IB Questionbank

User interface language: English | Español

Date	May 2022	Marks available	3	Reference code	22M.1.SL.TZ1.8
Level	Standard Level	Paper	Paper 1 (without calculator)	Time zone	Time zone 1
Command term	Find	Question number	8	Adapted from	N/A

Question

Consider the series $\ln x + p \ln x + \frac{1}{3} \ln x + \dots$ , where $x \in ℝ, x > 1$ and $p \in ℝ, p \neq 0$ .

Consider the case where the series is geometric.

Now consider the case where the series is arithmetic with common difference $d$ .

Show that $p = \pm \frac{1}{\sqrt{3}}$ .

[2]

a.i.

Given that $p > 0$ and $S_{\infty} = 3 + \sqrt{3}$ , find the value of $x$ .

[3]

a.ii.

Show that $p = \frac{2}{3}$ .

[3]

b.i.

Write down $d$ in the form $k \ln x$ , where $k \in ℚ$ .

[1]

b.ii.

The sum of the first $n$ terms of the series is $- 3 \ln x$ .

Find the value of $n$ .

[6]

b.iii.

Markscheme

EITHER

attempt to use a ratio from consecutive terms M1

$\frac{p \ln x}{\ln x} = \frac{\frac{1}{3} \ln x}{p \ln x}$ OR $\frac{1}{3} \ln x = (\ln x) r^{2}$ OR $p \ln x = \ln x (\frac{1}{3 p})$

Note: Candidates may use $\ln x^{1} + \ln x^{p} + \ln x^{\frac{1}{3}} \dots$ and consider the powers of $x$ in geometric sequence

Award M1 for $\frac{p}{1} = \frac{\frac{1}{3}}{p}$ .

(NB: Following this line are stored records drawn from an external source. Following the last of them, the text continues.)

(** * ai-phone-agent: the slot extractor and the dialogue turn handler of
      [src/app.js], embedded in Rocq.

    Conventions of the embedding.

    - A JavaScript string is a [string]; a character is one code unit in the
      range U+0000..U+00FF (ASCII and Latin-1), which is the range the
      vocabulary and the name patterns of [extractInformation] live in.
    - The two TEXT columns [conversation_state] and [collected_data] hold
      JSON; they are modelled by the value the JSON text denotes
      ([JSON.parse (JSON.stringify v) = v] for the arrays of messages and the
      info objects the program writes).
    - Promises, [await] and [try]/[catch] are a state-and-exception monad
      over the world the handlers act on (database, console, outgoing SMS).
    - The external collaborators (OpenAI, Twilio messaging, the SQLite
      handle's error outcome) are taken as an explicit environment. *)

From stdpp Require Import base option list strings gmap.
From Stdlib Require Import Ascii Arith Lia.

(** ** Characters and strings *)

Module Char.

Definition code (c : ascii) : nat := nat_of_ascii c.

(** [A-Z] *)
Definition is_upper (c : ascii) : bool :=
  (65 <=? code c) && (code c <=? 90).

(** [a-z] *)
Definition is_lower (c : ascii) : bool :=
  (97 <=? code c) && (code c <=? 122).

$r = p$ and $r^{2} = \frac{1}{3}$ M1

THEN

$p^{2} = \frac{1}{3}$ OR $r = \pm \frac{1}{\sqrt{3}}$ A1

$p = \pm \frac{1}{\sqrt{3}}$ AG

Note: Award M0A0 for $r^{2} = \frac{1}{3}$ or $p^{2} = \frac{1}{3}$ with no other working seen.

[2 marks]

a.i.

$\frac{\ln x}{1 - \frac{1}{\sqrt{3}}} (= 3 + \sqrt{3})$ (A1)

$\ln x = 3 - \frac{3}{\sqrt{3}} + \sqrt{3} - \frac{\sqrt{3}}{\sqrt{3}}$ OR $\ln x = 3 - \sqrt{3} + \sqrt{3} - 1 (\Rightarrow \ln x = 2)$ A1

$x = e^{2}$ A1

[3 marks]

a.ii.

METHOD 1

attempt to find a difference from consecutive terms or from $u_{2}$ M1

correct equation A1

$p \ln x - \ln x = \frac{1}{3} \ln x - p \ln x$ OR $\frac{1}{3} \ln x = \ln x + 2 (p \ln x - \ln x)$

Note: Candidates may use $\ln x^{1} + \ln x^{p} + \ln x^{\frac{1}{3}} + \dots$ and consider the powers of $x$ in arithmetic sequence.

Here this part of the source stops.